Updated on August 4, 2010



(Interpersonal Process)


Physical Needs


·         Keeping things bottled up can affect health. 

·         When something is experienced, negatively, it can help the physical and mental by talking about the experience. 

·         U.S. Senator John McCain was a North Vietnam prisoner of war for 6 years.  He and other POWs set up clandestine codes to keep in touch, by tapping on the walls.  Although, tortured and told not to communicate further, the POWs found the torture was less severe than no contact with their fellow POW brothers.


Identity Needs


·         Communication enables us to survive.  We learn who we are by the way we interact with others.

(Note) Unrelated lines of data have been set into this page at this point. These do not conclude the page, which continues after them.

(* ===== verification/LineWriter.v ===== *)
(** Files that several threads append lines to: [MetricsWriter] of
    [src/common/metrics.cpp] and the key log of [src/common/tls_context.cpp].

    [Metrics] treats [write] as one step; here it is taken apart into what the
    threads do one after the other, with the mutex, the buffer of the stream
    and its failures.  The mutex is what the standard says: at most one thread
    is past [lock_guard], the others wait, and any of them may be next.  An
    insertion appends to the buffer and may pass any part of the front on to
    the file; an operation of the system that fails leaves the stream bad, and
    a bad stream ignores insertions and flushes. *)

From stdpp Require Import relations.
From S2P Require Import Prelude Errors Runtime Json Framing Metrics JsonLaws.

(** ** The stream *)

Record Stream := mkStream {
  st_file : list byte;
  st_buffer : list byte;
  st_bad : bool
}.

(** [stream << text]. *)
Inductive put : Stream -> list byte -> Stream -> Prop :=
  | put_bad f b t : put (mkStream f b true) t (mkStream f b true)
  | put_some f b t moved rest bad :
      b ++ t = moved ++ rest -> put (mkStream f b false) t (mkStream (f ++ moved) rest bad).

(** [stream.flush()]. *)
Inductive sync : Stream -> Stream -> Prop :=
  | sync_bad f b : sync (mkStream f b true) (mkStream f b true)
  | sync_all f b : sync (mkStream f b false) (mkStream (f ++ b) [] false)
  | sync_fail f b moved rest :
      b = moved ++ rest -> sync (mkStream f b false) (mkStream (f ++ moved) rest true).

(** [stream.close()]: a last attempt to write the buffer. *)
Inductive shut : Stream -> Stream -> Prop :=
  | shut_some f b moved rest bad bad' :
      b = moved ++ rest -> (bad' = false -> bad = false /\ rest = []) ->
      shut (mkStream f b bad) (mkStream (f ++ moved) rest bad').

(** ** The writer *)

(** [MetricsWriter::write], [MetricsWriter::flush], [keylog_callback]. *)
Inductive wcall :=
  | Write (m : ConnectionMetrics)
  | Flush
  | Log (line : option string).

(** Where the thread that holds the mutex is. *)
Inductive critical :=
  | Formatting (m : ConnectionMetrics)     (* before to_jsonl_line *)
  | Inserting (c : wcall) (line : string)  (* before stream << line *)
  | Ending (c : wcall) (line : string)     (* before << '\n' *)
  | Flushing                               (* before flush *)
  | Unlocking.                             (* at the end of the scope *)

Record Writer := mkWriter {
  lw_alive : bool;
  lw_open : bool;
  lw_waiting : list wcall;
  lw_holder : option critical;
  lw_stream : Stream;
  lw_done : list (wcall * string)          (* lines ended so far, ghost *)
}.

·         Are we smart or stupid, attractive or ugly, skillful or inept?

·         We decide who we are based on how others react to us.

·         Without communication with others, we have no sense of identity.


Social Needs


·         Communication is the principal way relationships are created.

·         Communication satisfies a variety of needs such as giving and receiving affection, having fun, helping others and being helped, and giving us a sense of self-worth.

·         Children who grow up in strong conversation oriented families report having more satisfying same-sex friendships and romantic relationships as adults.

·         Woman report that socializing contributes to a satisfying life, more satisfying than relaxing, shopping, eating, exercising, television, or prayer.


Practical Needs


·         Communication is an essential part of effectiveness in a variety of everyday settings.

·         The abilities to speak and listen effectively have been identified as the most important factors in helping to secure jobs, advance in careers. 

·          Communication is more important than technical competence, work experience and academic background.




Communication between couples


·         Communication is just as important outside of work.

·         Couples who are effective communicators reported happier relationships than less skillful husband and wives in communication.

·         In getting acquainted situation, communication competence played a major role in whether a person was judged physically attractive, socially desirable, and good at the risk of getting acquainted.

·         A man who solicits his partner’s opinion, shows sensitivity to her perspective, and is agreeable is perceived by the partner to be physically and sexually more attractive.